(* ===== verification/GoParse.v ===== *)
(** * GoParse: strconv.ParseFloat, ParseInt and ParseBool

    The parsers the pressure handler applies to node annotations.  Of
    [ParseFloat] the source uses only whether it fails (the value is logged), so
    [ParseFloat_ok] decides that: the syntax of Go's floating-point literals
    with an optional sign, infinities and NaN, and the range error of values
    that round to infinity. *)
From S2P Require Import Prelude GoString.
From stdpp Require Import options.
From Stdlib Require Import Ascii.
From Stdlib Require Strings.String.

Local Open Scope Z_scope.

(** [lower(c)] on letters *)
Definition lower (c : ascii) : ascii :=
  let n := N_of_ascii c in
  if (N.leb 65 n && N.leb n 90)%bool then ascii_of_N (n + 32) else c.

Definition lower_string (s : string) : string :=
  String.string_of_list_ascii (map lower (String.list_ascii_of_string s)).

Definition hex_val (c : ascii) : option Z :=
  match digit_val c with
  | Some d => Some d
  | None =>
      let n := Z.of_N (N_of_ascii (lower c)) in
      if (97 <=? n) && (n <=? 102) then Some (n - 87) else None
  end.

(** The digits of a mantissa with underscores and at most one point: their
    value, the number of digits after the point, whether there was a digit, and
    the rest of the string. *)
Fixpoint scan_mantissa (base : Z) (s : list ascii) (sawdot sawdigits : bool) (m frac : Z)
  : Z * Z * bool * list ascii :=
  match s with
  | "_"%char :: s' => scan_mantissa base s' sawdot sawdigits m frac
  | "."%char :: s' => if sawdot then (m, frac, sawdigits, s) else scan_mantissa base s' true sawdigits m frac
  | c :: s' =>
      match (if base =? 16 then hex_val c else digit_val c) with
      | Some d => scan_mantissa base s' sawdot true (m * base + d) (if sawdot then frac + 1 else frac)
      | None => (m, frac, sawdigits, s)
      end
  | [] => (m, frac, sawdigits, s)
  end.

(** The digits of an exponent; its value stops growing at 10000. *)
Fixpoint scan_exponent (s : list ascii) (e : Z) : Z * list ascii :=
  match s with
  | "_"%char :: s' => scan_exponent s' e
  | c :: s' =>
      match digit_val c with
      | Some d => scan_exponent s' (if e <? 10000 then e * 10 + d else e)
      | None => (e, s)
      end
  | [] => (e, s)
  end.

Definition starts_digit (s : list ascii) : bool :=
  match s with c :: _ => bool_decide (is_Some (digit_val c)) | [] => false end.

Definition scan_sign_list (s : list ascii) : Z * list ascii :=
  match s with
  | "+"%char :: s' => (1, s')
  | "-"%char :: s' => (-1, s')
  | _ => (1, s)
  end.

(** [underscoreOK]: underscores only between digits, the base prefix counting
    as a digit. *)
Inductive seen := SeenNone | SeenDigit | SeenUnderscore | SeenOther.

Fixpoint underscores_ok (hex : bool) (saw : seen) (s : list ascii) : bool :=
  match s with
  | [] => match saw with SeenUnderscore => false | _ => true end
  | c :: s' =>
      if bool_decide (is_Some (if hex then hex_val c else digit_val c)) then underscores_ok hex SeenDigit s'
      else if Ascii.eqb c "_" then
        match saw with SeenDigit => underscores_ok hex SeenUnderscore s' | _ => false end
      else match saw with SeenUnderscore => false | _ => underscores_ok hex SeenOther s' end
  end.

(** The magnitude [m * base ^ e] rounds to infinity: it is at least half a unit
    above the largest double. *)
Definition overflows (base m e : Z) : bool :=
  let limit := 2 ^ 1024 - 2 ^ 970 in
  if 0 <=? e then limit <=? m * base ^ e else limit * base ^ (- e) <=? m.

(** A literal without its sign and base prefix. *)
Definition number_ok (base : Z) (s : list ascii) : bool :=
  let hex := base =? 16 in
  let '(m, frac, sawdigits, rest) := scan_mantissa base s false false 0 0 in
  if negb sawdigits then false
  else
    let in_range e := if hex then negb (overflows 2 m (e - 4 * frac)) else negb (overflows 10 m (e - frac)) in
    if negb (underscores_ok hex (if hex then SeenDigit else SeenNone) s) then false
    else match rest with
         | [] => negb hex && in_range 0
         | c :: rest' =>
             if Ascii.eqb (lower c) (if hex then "p"%char else "e"%char) then
               let '(esign, digits) := scan_sign_list rest' in
               if starts_digit digits then
                 let '(e, tail) := scan_exponent digits 0 in
                 match tail with [] => in_range (esign * e) | _ => false end
               else false
             else false
         end.

Definition special_ok (s : string) : bool :=
  let l := lower_string s in
  let '(_, unsigned) := scan_sign l in
  bool_decide (l = "nan") || bool_decide (unsigned = "inf") || bool_decide (unsigned = "infinity").

(** [strconv.ParseFloat(s, 64)] returns a nil error. *)
Definition ParseFloat_ok (s : string) : bool :=
  if special_ok s then true
  else
    match (scan_sign_list (String.list_ascii_of_string s)).2 with
    | "0"%char :: c :: s' =>
        if Ascii.eqb (lower c) "x" then number_ok 16 s' else number_ok 10 ("0"%char :: c :: s')
    | s' => number_ok 10 s'
    end.

(** [strconv.ParseInt(s, 10, 64)]: on a 64-bit platform the same as [Atoi]. *)
Definition ParseInt_10_64 : string -> option Z := Atoi.

(** [strconv.ParseBool(s)], [None] for an error *)
Definition ParseBool (s : string) : option bool :=
  if bool_decide (s ∈ ["1"; "t"; "T"; "TRUE"; "true"; "True"]) then Some true
  else if bool_decide (s ∈ ["0"; "f"; "F"; "FALSE"; "false"; "False"]) then Some false
  else None.

Example ParseFloat_accepts :
  forallb ParseFloat_ok ["95.5"; "-1"; ".5"; "5."; "1e3"; "+1E-2"; "0x1p-2"; "1_0.5"; "NaN"; "-Inf"; "infinity"; "1.797e308"] = true.
Proof. vm_compute. reflexivity. Qed.

Example ParseFloat_rejects :
  existsb ParseFloat_ok [""; "."; "abc"; "1e"; "1e+"; "95%"; "1 "; "0x1"; "_1"; "1_"; "+NaN"; "1e400"; "1..2"] = false.
Proof. vm_compute. reflexivity. Qed.
(** A new cell that is then filled with a copy. *)
Lemma new_copy {V B C} (inj : V -> cell) (zero : V) (ld : loc -> heapM V) (into : V -> heapM V)
    (read : heap -> V -> option B) p v b h (k : loc -> heapM C) :
  (forall h, h !! p = Some (inj v) -> ld p h = Some (h, v)) -> h !! p = Some (inj v) ->
  (forall h1, h ⊆ h1 -> copies (into v) read b h1) ->
  exists q a h2,
    (out ← alloc (inj zero); v ← ld p; v ← into v; store out (inj v);; k out) h = k q h2 /\
    h !! q = None /\ h ⊆ h2 /\ h2 !! q = Some (inj a) /\
    forall h'', has_new h h2 h'' -> read h'' a = Some b.
Proof.
  intros Hld Hp Hinto. rewrite alloc_run. set (q := fresh (dom h)). assert (Hq : h !! q = None) by apply fresh_unused.
  set (h1 := <[q := inj zero]> h). assert (Hs : h ⊆ h1) by by apply insert_subseteq.
  destruct (Hinto h1 Hs) as (h' & a & E & Hs' & Hread).
  assert (Hq' : h' !! q = Some (inj zero)).
  { eapply lookup_weaken; [|exact Hs']. apply lookup_insert_eq. }
  exists q, a, (<[q := inj a]> h'). split_and!.
  - rewrite (heap_bind _ _ _ _ _ (Hld h1 (lookup_weaken _ _ _ _ Hp Hs))), (heap_bind _ _ _ _ _ E).
    by rewrite (store_run _ _ _ _ _ Hq').
  - done.
  - apply map_subseteq_spec. intros l c Hl. rewrite lookup_insert_ne by (intros ->; congruence).
    eapply lookup_weaken; [|exact Hs']. by eapply lookup_weaken.
  - apply lookup_insert_eq.
  - intros h'' Hn. apply Hread. intros l c Hl1 Hl2. apply Hn.
    + unfold h1 in Hl1. by apply lookup_insert_None in Hl1 as [? _].
    + rewrite lookup_insert_ne; [done|]. intros <-. unfold h1 in Hl1. by rewrite lookup_insert_eq in Hl1.
Qed.

(** A pointer field that is nil needs no copy; reading it needs no cells. *)
Section copies.
Context `{M : ApiMachinery, L : !ApiMachineryLaws}.

Lemma copies_ret {A B} (read : heap -> A -> option B) a b h :
  (forall h, read h a = Some b) -> copies (mret a) read b h.
Proof using Type. intros H. by exists h, a. Qed.

(** The field then points to the new cell. *)
Lemma copies_field {V B A C} (inj : V -> cell) zero ld into (read : heap -> V -> option B) p v b h
    (field : loc -> A) (read' : heap -> A -> option C) c :
  (forall h, h !! p = Some (inj v) -> ld p h = Some (h, v)) -> h !! p = Some (inj v) ->
  (forall h1, h ⊆ h1 -> copies (into v) read b h1) ->
  (forall h q a, h !! q = Some (inj a) -> read h a = Some b -> read' h (field q) = Some c) ->
  copies (out ← alloc (inj zero); v ← ld p; v ← into v; store out (inj v);; mret (field out)) read' c h.
Proof using Type.
  intros Hld Hp Hinto Hread'.
  destruct (new_copy inj zero ld into read p v b h (fun q => mret (field q)) Hld Hp Hinto)
    as (q & a & h2 & E & Hq & Hs & Ha & Hread).
  exists h2, (field q). split_and!; [exact E|done|]. intros h'' Hn. eapply Hread'; [|by apply Hread]. by apply Hn.
Qed.

Lemma RTSettings_copies v rt h : read_rt h v = Some rt -> copies (RTSettings_DeepCopyInto v) read_rt rt h.
Proof using Type.
  unfold RTSettings_DeepCopyInto, read_rt. destruct (h_Core v) as [p|] eqn:Ec.
  2: { intros [= <-]. apply copies_ret. intros h'. by rewrite Ec. }
  destruct (h !! p) as [[s| | | | | | |]|] eqn:Ep; try done. intros [= <-].
  refine (copies_field cell_string "" load_string mret (fun _ a => Some a) p s s h (fun q => set_h_Core (Some q) v)
    read_rt _ _ _ _ _).
  - intros h' E. unfold load_string. by rewrite (load_run _ _ _ _ E).
  - done.
  - intros h1 _. by apply copies_ret.
  - intros h' q a Hq [= ->]. unfold read_rt. simpl. by rewrite Hq.
Qed.
(* ===== verification/Pressure.v ===== *)
(** * Pressure: degradation and eviction under CPU pressure

    [internal/ipvs/pod_spec_handler.go] and [internal/ipvs/event_handler.go].
    [PressureState] is a map from nodes to records; the handler updates the
    record of its node in place, here by returning the new one.  The pods of a
    node are objects shared by the lists the handler builds; a call that stores
    the server's answer in a pod is an update of the pod of that name in the
    list (names are unique in the one namespace the handler lists).
    [ProcessCurrentTier] calls itself with a tier of higher rank; [tierFuel]
    calls are enough, as [ProcessCurrentTier_returns] shows. *)
From S2P Require Import Prelude Float64 GoRuntime GoString GoParse ApiTypes Kube ApiServer Budget Conversions DataCollector.
From stdpp Require Import options.

Local Open Scope Z_scope.

(** ** Constants and state *)

Definition AnnUsageKey : string := "mckube.sdv.com/cpu-usage".
Definition AnnDurKey : string := "mckube.sdv.com/cpu-over90-duration-s".
Definition AnnCpuBusyKey : string := "mckube.sdv.com/isCpuBusy".
Definition TargetNamespace : string := "default".
Definition TierMissingTolerance : Z := 2.
Definition MinMilli : Z := 10.

(** The ranking of this package; equal to that of [cpupool]. *)
Definition CriticalityRank : gmap string Z := {["LOW" := 0; "MIDDLE" := 1; "HIGH" := 2]}.

Record PerTierState := mkTier {
  ElapsedSec : Z;
  DegradeCount : Z;
  EvictTried : bool;
  MissingTicks : Z;
  LastDegradeTime : Z
}.
Example reachable_controller_witness :
  let st := (Loop.reconcile (st_init (Loop.server (Loop.active (Some "0") "")))).1 in
  podRuntimeState st !! "v" = Some "low" /\ named (globalPools st).
Proof.
  intros st. split; [by vm_compute|].
  refine (proj1 (proj2 (@reachable_controller Server _ _ (reference_accessors []) _
    (Loop.server (Loop.active (Some "0") "")) st _))).
  apply rtc_once. apply (@step_reconcile Server _ _ (reference_accessors []) _ reference_runtime).
Defined.

(** A pod that was migrated is booked twice as soon as its budget changes:
    it is allocated to core 15 while its settings still name core 0; after an
    overrun the loop books the new budget on core 0, the old one stays on core
    15, and the next reconciliation leaves it so. *)
Theorem migrated_pod_booked_twice :
  let st1 := (Loop.reconcile (Loop.state (Loop.active (Some "0") "15") (Loop.booked_on [15]) "hi")).1 in
  let st2 := (Loop.reconcile st1).1 in
  pi_CPUMillis <$> booking (globalPools st1) "n1" 0 "v" = Some 500 /\
  pi_CPUMillis <$> booking (globalPools st1) "n1" 15 "v" = Some 300 /\
  pi_CPUMillis <$> booking (globalPools st2) "n1" 0 "v" = Some 500 /\
  pi_CPUMillis <$> booking (globalPools st2) "n1" 15 "v" = Some 300.
Proof. split_and!; vm_compute; reflexivity. Qed.

(** Settings without a core stop the reconcile loop with a nil dereference in
    a log line, after the request for the first container was sent; the
    remaining containers and the check of the node's pressure are not reached. *)
Theorem Reconcile_panics_without_core :
  let (st', r) := Loop.reconcile (Loop.state (Loop.active None "") ∅ "low") in
  r = inl Panics /\
  srv_posts (world st') = [("http://10.0.0.1:8080/cgroup", Some "Bearer secret",
    mkCgroupRequest "containerd://abc" 1000 300 None false)].
Proof. vm_compute. split; reflexivity. Qed.

(** The webhooks and the controller disagree about a full core: a pod of
    criticality HIGH with a budget of 0.72 cores fits directly next to a LOW pod
    with 0.2, within the 95% of the webhooks, so no victim is announced; the
    controller, which allows 90%, preempts the LOW pod when the HIGH one comes. *)
Theorem direct_fit_still_preempts :
  let g := {["n1" := Scenario.pool 200 [0]]} in
  @CheckNodeCoreFeasibility reference_runtime g "n1" 0 (budgetOf 720 1000) "HIGH" = (true, []) /\
  booking g "n1" 0 "v" = Some (Scenario.victim 200 [0]) /\
  booking (globalPools (Scenario.check (Scenario.pool 200 [0]) [0] 720).1) "n1" 0 "v" = None.
Proof. split_and!; apply (bool_decide_unpack _); vm_compute; exact I. Qed.

(** The controller creates every pool with 16 cores; on a node with four, the
    next search of the mutating webhook can then select a core the node does
    not have. *)
Theorem selects_missing_core :
  let st' := (Loop.reconcile (Loop.state (Loop.active (Some "0-3") "") ∅ "low")).1 in
  let r := @SelectBestNodeAndCore reference_runtime (globalPools st') [sample_node "n1" 4] (budgetOf 300 1000) "LOW" [] in
  nodeNumCores (sample_node "n1" 4) = 4 /\ Feasible r = true /\ SelectedNodeName r = "n1" /\ 4 <= SelectedCoreID r.
Proof. split_and!; apply (bool_decide_unpack _); vm_compute; exact I. Qed.
(* ===== verification/RuntimeStates.v ===== *)
(** * RuntimeStates: the state machine of a pod's runtime

    The abstract specification of [podRuntimeState]: a pod is unknown, "low" or
    "hi", and moves between these states in four ways.  Every step of the
    controller implements moves of this machine, for every pod at once; the move
    to "hi" is guarded: it is a move of the machine only where the node-actuator
    accepts the high runtime for a container of the pod. *)
From S2P Require Import Prelude Float64 GoRuntime GoString CPUPool CoreSet ApiTypes Kube ApiServer Budget Conversions DataCollector Pressure NodeEvents Controller Housekeeping Overrun Preemption Reconcile ReconcileSpec.
From stdpp Require Import options.

Local Open Scope Z_scope.

(** ** The machine *)

(** The moves that raise no runtime: a new pod starts "low", a recovery takes it
    back to "low", a deleted pod is forgotten. *)
Inductive calm_move (m : gmap string string) : gmap string string -> Prop :=
| move_start name : m !! name = None -> calm_move m (<[name := "low"]> m)
| move_revert name : m !! name = Some "hi" -> calm_move m (<[name := "low"]> m)
| move_forget name : is_Some (m !! name) -> calm_move m (delete name m).


Lemma calm_never_hi m m' name : rtc calm_move m m' -> m' !! name = Some "hi" -> m !! name = Some "hi".
Proof.
  induction 1 as [|m1 m2 m3 H _ IH]; [done|]. intros E%IH. destruct H as [n _|n _|n _].
  - by apply lookup_insert_Some in E as [[_ E]|[_ E]].
  - by apply lookup_insert_Some in E as [[_ E]|[_ E]].
  - by apply lookup_delete_Some in E as [_ E].
Qed.

Section machine.
Context {W : Type}.
Context `{K : !KubeClient W, A : !NodeActuator W, U : !Unstructured W, T : !Clock W}.
Implicit Types (st : St W) (pod : Pod) (mc : MCKube).

Definition calm st st' : Prop := rtc calm_move (podRuntimeState st) (podRuntimeState st').

#[local] Instance calm_preorder : PreOrder calm.
Proof using Type. unfold calm. split; [by intros st|]. intros st1 st2 st3 H1 H2. by etrans. Qed.

Lemma calm_keeps st st' : keeps podRuntimeState st st' -> calm st st'.
Proof using Type. unfold keeps, calm. by intros ->. Qed.

Lemma calm_quiet {B} (m : ctl W B) : evolves (keeps podRuntimeState) m -> evolves calm m.
Proof using Type. intros H st. apply calm_keeps, H. Qed.

Lemma calm_getOrCreate node : evolves calm (getOrCreatePool node : ctl W _).
Proof using Type. apply calm_quiet. intros st. unfold getOrCreatePool, keeps. by destruct (GetOrCreateCPUPool _ _ _). Qed.

Lemma calm_ensure podName : evolves calm (ensurePodRuntimeStateInitialized podName : ctl W _).
Proof using Type.
  apply evolves_modify. intros st. destruct (podRuntimeState st !! podName) as [s|] eqn:E; [done|].
  by apply rtc_once, move_start.
Qed.

Lemma calm_cleanup `{R : GoRuntime} podName ns : evolves calm (cleanupPodState podName ns : ctl W _).
Proof using Type.
  intros st. rewrite cleanupPodState_run. unfold calm. simpl.
  destruct (podRuntimeState st !! podName) eqn:E; [by apply rtc_once, move_forget|by rewrite delete_id].
Qed.

Lemma revertContainers_keeps nodeIP rt pod : evolves (keeps podRuntimeState) (revertContainers nodeIP rt pod : ctl W _).
Proof using Type. unfold revertContainers, sendRequest. evolve. Qed.

Lemma calm_revert pod : evolves calm (revertPod pod : ctl W _).
Proof using Type.
  intros st. unfold revertPod. rewrite run_gets. case_decide as Hhi; [done|].
  assert (Hst : podRuntimeState st !! pod_Name pod = Some "hi").
  { unfold str_get in Hhi. destruct (podRuntimeState st !! pod_Name pod); simpl in Hhi; congruence. }
  rewrite run_query. destruct (ListMCKubes _ _) as [items|]; [|done]. destruct (findByPodName _ _) as [mc|]; [|done].
  destruct (spec_RTSettings (mc_Spec mc)) as [rt|]; [|done]. cbv zeta. case_decide; [done|].
  pose proof (revertContainers_keeps (pod_HostIP pod) rt pod st) as Hk. rewrite run_bind.
  destruct (revertContainers _ _ _ st) as [st1 [s|u]]; simpl in Hk; [by apply calm_keeps|].
  unfold setRuntimeState, updateStatus, calm. rewrite run_modify, run_call. simpl. rewrite Hk.
  by apply rtc_once, move_revert.
Qed.

Hint Resolve calm_getOrCreate calm_ensure calm_cleanup calm_revert : ctl.
Hint Extern 1 (evolves calm (call _)) => (apply evolves_call; intros ? ?; by apply calm_keeps) : ctl.
Hint Extern 1 (evolves calm (sendRequest _ _)) => (apply evolves_call; intros ? ?; by apply calm_keeps) : ctl.
Hint Extern 1 (evolves calm (updateStatus _)) => (apply evolves_call; intros ? ?; by apply calm_keeps) : ctl.
Hint Extern 1 (evolves calm (modify _)) => (apply evolves_modify; intros ?; by apply calm_keeps) : ctl.
Hint Extern 1 (evolves calm (onPool _ _)) => (apply evolves_modify; intros ?; by apply calm_keeps) : ctl.

Lemma calm_recovery nodeName : evolves calm (handleCPURecovery nodeName : ctl W _).
Proof using Type. unfold handleCPURecovery. evolve. Qed.

Lemma calm_preempt `{R : GoRuntime} pod cores millis crit :
  evolves calm (checkAndPreemptForPod pod cores millis crit : ctl W _).
Proof using Type.
  unfold checkAndPreemptForPod, preemptOnCore, preemptPod, throttlePodRuntimeBeforeEviction, throttleContainer,
    updatePodCoreAffinity, markThrottledVictim. evolve.
Qed.

Lemma calm_update `{R : GoRuntime} pod mc : evolves calm (updateCPUPoolForPod pod mc : ctl W _).
Proof using Type. unfold updateCPUPoolForPod, currentMillis. evolve. Qed.

Lemma calm_handler `{R : GoRuntime} nodeName : evolves calm (handlePressure nodeName : ctl W _).
Proof using Type. intros st. unfold handlePressure. apply calm_keeps. by destruct (HandleNodeCPUPressure _ _ _) as [[w ps]|]. Qed.

Hint Resolve calm_recovery calm_preempt calm_update calm_handler : ctl.

Lemma calm_reconcile `{R : GoRuntime} req : evolves calm (Reconcile req : ctl W _).
Proof using Type.
  unfold Reconcile, cleanupExpiredThrottledVictims, reconcileDeletion, addFinalizer, reconcileActive, resolveNode,
    reconcileSettings, registerPod, allocateCore, currentMillis, applyRTSettingsToContainers, applyToContainer,
    isVictimThrottled, reconcilePressure. evolve.
Qed.

Lemma calm_pod_event `{R : GoRuntime} pod : evolves calm (findObjectsForPod pod : ctl W _).
Proof using Type. unfold findObjectsForPod. evolve. Qed.

Lemma calm_taints `{R : GoRuntime} : evolves calm (taintRound : ctl W _).
Proof using Type. unfold taintRound, untaint. evolve. Qed.

(** ** The move to "hi" *)

(** In this state the event finds the pod, which is not in the state "hi", and
    the node-actuator accepts the high runtime for the reported container. *)
Definition accepted st (data : OverrunData) (name : string) : Prop :=
  exists pod mc rt w body,
    overrunTarget (world st) data = Some (pod, mc, rt) /\ pod_Name pod = name /\
    podRuntimeState st !! name <> Some "hi" /\
    PostCgroup (world st) (daemonURL (pod_HostIP pod)) (authorization (world st)) (escalation data rt) =
      (w, Ok (StatusOK, body)).

(** An overrun event moves nothing, or the one pod to "hi". *)
Lemma overrun_moves data st :
  podRuntimeState (handleOverrunEvent data st).1 = podRuntimeState st \/
  exists name, accepted st data name /\
    podRuntimeState (handleOverrunEvent data st).1 = <[name := "hi"]> (podRuntimeState st).
Proof using Type.
  rewrite handleOverrunEvent_run. destruct (overrunTarget (world st) data) as [[[pod mc] rt]|] eqn:Et; [|by left].
  case_decide as Hd; [by left|].
  destruct (SendRTRequest _ _ _) as [w1 [e|]] eqn:Es; [by left|]. right. exists (pod_Name pod).
  split; [|by destruct (time_Now w1)]. apply SendRTRequest_accepted in Es as [body Hp].
  exists pod, mc, rt, w1, body. split_and!; [done..| |done].
  intros E. apply Hd. left. unfold str_get. by rewrite E.
Qed.

Lemma serveOverrun_state method body st :
  (serveOverrun method body st).1 = st \/
  exists data, (serveOverrun method body st).1 = (handleOverrunEvent data st).1.
Proof using Type.
  unfold serveOverrun. case_decide; [by left|]. destruct body as [data|]; [|by left].
  right. exists data. rewrite run_bind. by destruct (handleOverrunEvent data st) as [st1 [s|[]]].
Qed.

(** What a step does to a pod; what raised it, if it was raised. *)
Lemma controller_step_moves st st' :
  controller_step st st' ->
  calm st st' \/
  exists data name, accepted st data name /\ st' = (handleOverrunEvent data st).1 /\
    podRuntimeState st' = <[name := "hi"]> (podRuntimeState st).
Proof using Type.
  destruct 1 as [R req st|R pod st|method body st|R st| |R nodeName st| |];
    try (left; by apply calm_keeps).
  - left. apply calm_reconcile.
  - left. apply calm_pod_event.
  - destruct (serveOverrun_state method body st) as [->|[data ->]]; [left; by apply calm_keeps|].
    destruct (overrun_moves data st) as [Hsame|(name & Hacc & Hins)]; [left; by apply calm_keeps|].
    right. by exists data, name.
  - left. apply calm_taints.
  - left. apply calm_handler.
Qed.






(** Whenever a pod is in the state "hi", an overrun event for one of its
    containers has put it there: at that event the pod was not "hi", the
    node-actuator accepted the high runtime for the container, and the pod has
    been "hi" in every state since. *)
Theorem hi_was_accepted w st name :
  rtc controller_step (st_init w) st -> podRuntimeState st !! name = Some "hi" ->
  exists st0 data,
    rtc controller_step (st_init w) st0 /\ accepted st0 data name /\
    rtc (fun st1 st2 => controller_step st1 st2 /\ podRuntimeState st2 !! name = Some "hi")
      (handleOverrunEvent data st0).1 st.
Proof using Type.
  intros Hst. pattern st. revert st Hst. apply rtc_ind_r; [simpl; by rewrite lookup_empty|].
  intros st1 st2 Hrun Hstep IH Hhi.
  destruct (decide (podRuntimeState st1 !! name = Some "hi")) as [H1|H1].
  - destruct (IH H1) as (st0 & data & Hr & Ha & Hsince). exists st0, data. split_and!; [done..|].
    by eapply rtc_r.
  - destruct (controller_step_moves _ _ Hstep) as [Hc|(data & n & Ha & -> & Hn)].
    + by destruct H1; eapply calm_never_hi.
    + rewrite Hn in Hhi. apply lookup_insert_Some in Hhi as [[-> _]|[_ Hhi]]; [|by destruct H1].
      by exists st1, data.
Qed.
End machine.

(** ** Witnesses *)

Module Raise.
Definition event : OverrunData := mkOverrun "n1" "containerd://abc" 0.

(** The first event a controller serves, next to the pod "v" of [Loop]. *)
Definition start : St Server := st_init (Loop.server (Loop.active (Some "0") "")).
Definition raised : St Server := (@serveOverrun Server _ _ _ "POST" (Ok event) start).1.

Lemma step : @controller_step Server _ _ (reference_accessors []) _ start raised.
Proof. apply step_overrun_request. Qed.

Lemma run : rtc (@controller_step Server _ _ (reference_accessors []) _) start raised.
Proof. apply rtc_once, step. Qed.
End Raise.


Example hi_was_accepted_witness :
  exists st0 data, @accepted Server _ _ st0 data "v".
Proof.
  destruct (@hi_was_accepted Server _ _ (reference_accessors []) _ _ _ "v" Raise.run) as (st0 & data & _ & Ha & _).
  - by vm_compute.
  - by exists st0, data.
Defined.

**YOUR OBJECTIVE:**
Among the records above, repeat exactly the line with "destruct 1 as", the line with "Module Raise.", and every line in between, and only those.

**PROBLEM SOLUTION:**
  destruct 1 as [R req st|R pod st|method body st|R st| |R nodeName st| |];
    try (left; by apply calm_keeps).
  - left. apply calm_reconcile.
  - left. apply calm_pod_event.
  - destruct (serveOverrun_state method body st) as [->|[data ->]]; [left; by apply calm_keeps|].
    destruct (overrun_moves data st) as [Hsame|(name & Hacc & Hins)]; [left; by apply calm_keeps|].
    right. by exists data, name.
  - left. apply calm_taints.
  - left. apply calm_handler.
Qed.






(** Whenever a pod is in the state "hi", an overrun event for one of its
    containers has put it there: at that event the pod was not "hi", the
    node-actuator accepted the high runtime for the container, and the pod has
    been "hi" in every state since. *)
Theorem hi_was_accepted w st name :
  rtc controller_step (st_init w) st -> podRuntimeState st !! name = Some "hi" ->
  exists st0 data,
    rtc controller_step (st_init w) st0 /\ accepted st0 data name /\
    rtc (fun st1 st2 => controller_step st1 st2 /\ podRuntimeState st2 !! name = Some "hi")
      (handleOverrunEvent data st0).1 st.
Proof using Type.
  intros Hst. pattern st. revert st Hst. apply rtc_ind_r; [simpl; by rewrite lookup_empty|].
  intros st1 st2 Hrun Hstep IH Hhi.
  destruct (decide (podRuntimeState st1 !! name = Some "hi")) as [H1|H1].
  - destruct (IH H1) as (st0 & data & Hr & Ha & Hsince). exists st0, data. split_and!; [done..|].
    by eapply rtc_r.
  - destruct (controller_step_moves _ _ Hstep) as [Hc|(data & n & Ha & -> & Hn)].
    + by destruct H1; eapply calm_never_hi.
    + rewrite Hn in Hhi. apply lookup_insert_Some in Hhi as [[-> _]|[_ Hhi]]; [|by destruct H1].
      by exists st1, data.
Qed.
End machine.

(** ** Witnesses *)

Module Raise.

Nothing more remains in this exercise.